Africa’s energy sector transformation and success hinges on women taking a leading role in the sectors development, and African Energy Week will ensure women take up their rightful seat at the global energy table.
Africa’s energy success will be determined by the role women play in the continent’s development, not just as participants but as notable leaders and contributors. For decades, women have played a disengaged role, with inequality, barriers to entry and lack of inclusion across levels of the professional ladder hindering effective progress. Now, the world has realized the role that women play in Africa’s development, and thus, we have seen an increase in the number of women leading the continent’s transformation.

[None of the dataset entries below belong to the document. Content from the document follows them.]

Lemma accept_announce_accepts a p chunk kb (s : St) :
  0 < fa_file_size a <= 1073741824 -> 0 < chunk -> send_ack_fn_set s.1 = true ->
  (forall payload w', (send_ack_fn payload w').1 = true) ->
  wp (accept_announce_ a p chunk kb) (fun ok s' =>
    ok = true /\ state_ s'.1 = RECEIVING /\ file_size_ s'.1 = fa_file_size a /\
    last_announce_md5_ s'.1 = fa_md5 a /\ current_increment_ s'.1 = 0 /\
    chunk_payload_size_ s'.1 = chunk) s.
Proof.
  intros Hf Hc Hset Hsend. unfold accept_announce_. apply wp_bind, wp_update, wp_bind, wp_this.
  cbn [fst snd]. pose proof (total_chunks_nonzero chunk kb a p s.1 Hf Hc) as Htc.
  destruct (geometry_range (s.1 <| active_handler_ := Some p |> <| file_size_ := fa_file_size a |>
    <| chunk_payload_size_ := chunk |> <| action_ := fa_action a |> <| file_id_ := fa_file_id a |>
    <| last_announce_md5_ := fa_md5 a |> <| buffer_size_kb_ := kb |>)) as (G1 & G2 & _).
  destruct (adopt_announce_fields a p chunk kb s.1) as (F1 & F2 & F3 & F4).
  rewrite Hset in F1.
  change (compute_increment_geometry_ _) with (adopt_announce_ a p chunk kb s.1) in G1, G2.
  generalize dependent (adopt_announce_ a p chunk kb s.1). intros r1 Htc G1 G2 F1 F2 F3 F4.
  apply wp_if; intros C; zprop; [exfalso; destruct C as [C|C]; zprop; try lia; destruct C; zprop; lia|].
  apply wp_bind, wp_update, wp_bind, wp_this, wp_bind. cbn [fst snd].
  apply wp_send_ack_ok; [done|done|]. intros w'. cbn [negb fst snd]. wp_recv.
  cbn. done.
Qed.

Lemma announce_accepts a (s : St) :
  inv s -> state_ s.1 = IDLE -> announce_fits a s.1 s.2 ->
  wp (handle_announce_ a) (fun ok s' =>
    ok = true /\ state_ s'.1 = RECEIVING /\ file_size_ s'.1 = fa_file_size a /\
    last_announce_md5_ s'.1 = fa_md5 a /\ current_increment_ s'.1 = 0 /\
    exists h p, handlers_ s.1 !! fa_action a = Some p /\ handler_heap s.1 !! p = Some h /\
      chunk_payload_size_ s'.1 = Z.min (fa_chunk_size a) (hmax_chunk_size_ h)) s.
Proof.
  intros [Hok Hinv] Hst
    [(Hen & Hds & Hset) Hfs Hcs (p & h & Hreg & Hp & Hmax) (sz & Hpart & Hsz) Hbeg Hsend].
  rewrite Hst in Hinv. destruct Hinv as [Ha Hc].
  assert (ota_is_receiving h = false) as Hq by (apply (h_quiet _ Hok p h Hp); by rewrite Ha).
  unfold handle_announce_. apply wp_bind, wp_this. rewrite Hen, Hds. cbn [negb andb].
  apply wp_if; intros C; [exfalso; unfold handler_busy in C; by rewrite Hst, Ha in C|clear C].
  apply wp_if; intros C; zprop; [lia|]. apply wp_if; intros C; zprop; [lia|]. rewrite Hreg.
  apply wp_bind, wp_invoke; [|congruence]. intros h0 Hh0. simplify_eq.
  eapply wp_mono; [apply (ota_on_announce_accepts _ _ _ _ _ _ h s.2 sz); try done; lia|].
  intros [resp kb] [h' w'] [Hacc Hneg]. cbn [fst snd] in *. rewrite Hacc. cbn [negb].
  apply wp_bind, wp_this. cbn [fst].
  change (max_chunk_size_ (s.1 <| handler_heap ::= <[p:=h']> |>)) with (max_chunk_size_ s.1).
  rewrite Hneg. apply wp_if; intros C'; zprop; [lia|].
  eapply wp_mono; [apply accept_announce_accepts; try done; lia|].
  cbn [fst snd]. intros ok s' (? & ? & ? & ? & ? & ?). split_and!; try done. by exists h, p.
Qed.

(** An idle receiver is never locked out: in every reachable IDLE state an announcement
    that fits the device is accepted, and the receiver is RECEIVING the announced file with
    the negotiated chunk size. *)
Theorem idle_accepts_announce m (w : W) (s : St) a :
  0 <= m < 65536 -> rtc recv_step (set_max_chunk_size m new_file_receiver, w) s ->
  state_ s.1 = IDLE -> announce_fits a s.1 s.2 ->
  let ok := (handle_announce_ a s).1 in
  let s' := (handle_announce_ a s).2 in
  ok = true /\ state_ s'.1 = RECEIVING /\ file_size_ s'.1 = fa_file_size a /\
  last_announce_md5_ s'.1 = fa_md5 a /\ current_increment_ s'.1 = 0 /\
  exists h p, handlers_ s.1 !! fa_action a = Some p /\ handler_heap s.1 !! p = Some h /\
    chunk_payload_size_ s'.1 = Z.min (fa_chunk_size a) (hmax_chunk_size_ h).
Proof.
  intros Hm Hs Hst Hfit.
  exact (announce_accepts a s (recv_steps_inv _ s (new_receiver_inv m w Hm) Hs) Hst Hfit).
Qed.

(** Radio silence ends a transfer: in every reachable state that receives data or waits
    for the end, when nothing was heard for more than 10 s the next [loop] aborts, and the
    receiver is IDLE with no busy handler. *)
Theorem silence_aborts m (w : W) (s : St) :
  0 <= m < 65536 -> rtc recv_step (set_max_chunk_size m new_file_receiver, w) s ->
  restart_pending_ s.1 = false ->
  state_ s.1 = RECEIVING \/ state_ s.1 = WAITING_END ->
  10000 < u32 (millis s.2 - last_activity_ms_ s.1) ->
  let s' := (loop s).2 in
  state_ s'.1 = IDLE /\ active_handler_ s'.1 = None /\
  forall p h, handler_heap s'.1 !! p = Some h -> ota_is_receiving h = false.
Proof.
  intros Hm Hs Hrp Hst Hsil.
  destruct (loop_silence s (recv_steps_inv _ s (new_receiver_inv m w Hm) Hs) Hrp Hst Hsil)
    as [[Hok Hm'] Hst']. cbv zeta. rewrite Hst' in Hm'. destruct Hm' as [Ha _].
  split_and!; [done|done|]. intros p h Hp. apply (h_quiet _ Hok p h Hp). by rewrite Ha.
Qed.

(** A receiver whose acknowledgement of a complete increment could not be sent stays in
    WRITING: neither the passage of time nor BLAST_COMPLETE frames move it, so only an
    ABORT (or the owner's abort) ends the transfer. *)
Theorem writing_never_times_out m (w : W) (s : St) bc :
  0 <= m < 65536 -> rtc recv_step (set_max_chunk_size m new_file_receiver, w) s ->
  restart_pending_ s.1 = false -> state_ s.1 = WRITING ->
  (loop s).2 = s /\ handle_blast_complete_ bc s = (false, s).
Proof.
  intros Hm Hs Hrp Hst. split.
  - exact (loop_writing_stays s (recv_steps_inv _ s (new_receiver_inv m w Hm) Hs) Hrp Hst).
  - unfold handle_blast_complete_, mbind, M_bind, this, gets. by rewrite Hst.
Qed.
End ota.

(** ** Witnesses: the theorems at the simulated device *)
Lemma receiver_invariant_witness : recv_ok (HandlerLaws0 := demo_laws None) (demo_full None).1.
Proof.
  apply (receiver_invariant (OtaPlatform0 := demo_platform None) demo_md5 1200 sim0); [lia|].
  apply demo_start_full.
Defined.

Promoting the role that women play in Africa’s energy sector is not a new narrative, and rather than continue with a promotional agenda, African Energy Week (AEW) 2021 in Cape Town is going one step further by directly addressing the barriers to entry, offering clear solutions to be adopted by governments, companies, and policymakers, and ensuring stakeholders remain accountable to the numerous declarations made. With the energy sector comprising one of the most unequal industries globally, AEW 2021 will address this head on, providing critical strategies to increase women’s participation.
At the heart of the energy sector’s lack of diversity and gender gap lies traditional and cultural perceptions regarding roles. Barriers to entry start from a young age, with women discouraged from pursuing Science, Technology, Engineering and Mathematics (STEM) fields. The industry needs to address challenges from across the entire professional value chain. Yet, once women manage to complete education within STEM, new barriers emerge regarding the workforce. For years, women have taken on more ‘feminine’ positions in the workforce, such as administrative, while their male counterparts have more easily attained proactive and executive roles.
“It is a two-pronged approach: firstly, unless you tackle the foundation, by having more women able to study engineering and being supported in the study of STEM subjects, you won’t see inclusivity. Secondly, we need favorable workplace practices. There continue to be societal norms, biases and prejudices in the oil and gas industry and it is a shame we are still talking about inequality in 2021,” stated Ayotola Jagun, Chief Compliance Officer and Company Secretary, Oando PLC, Nigeria.
Meanwhile, the energy transition has created the opportunity for enhanced inclusivity and might just be the driving factor of increasing women’s participation and leadership. As the world actively pursues the transition to cleaner fuel sources, the global energy sector requires increasingly innovative solutions and new business models. With the move to a renewable future on the cards, as well as the immediate need to introduce decarbonization technologies to current projects, the International Energy Agency notes that the industry will require greater participation from a diverse talent pool. Therefore, opportunities for women are becomingly increasingly more available.
“What we want is the concept of inclusion. At TotalEnergies, we believe in the value of everyone and of different perspectives and solutions. Diversity and inclusion are about women and men working together, with the same resolve, to achieve the same target,” stated Sandra Almeida, Legal Manager, TotalEnergies EP, Angola.
AEW 2021 has not only prioritized a diverse speaker panel at its event, but has ensured that women remain at the center of every discussion on Africa’s energy future. Africa needs women to advance, and it is time that the industry recognizes the value and importance of having women lead Africa’s energy and economic transformation.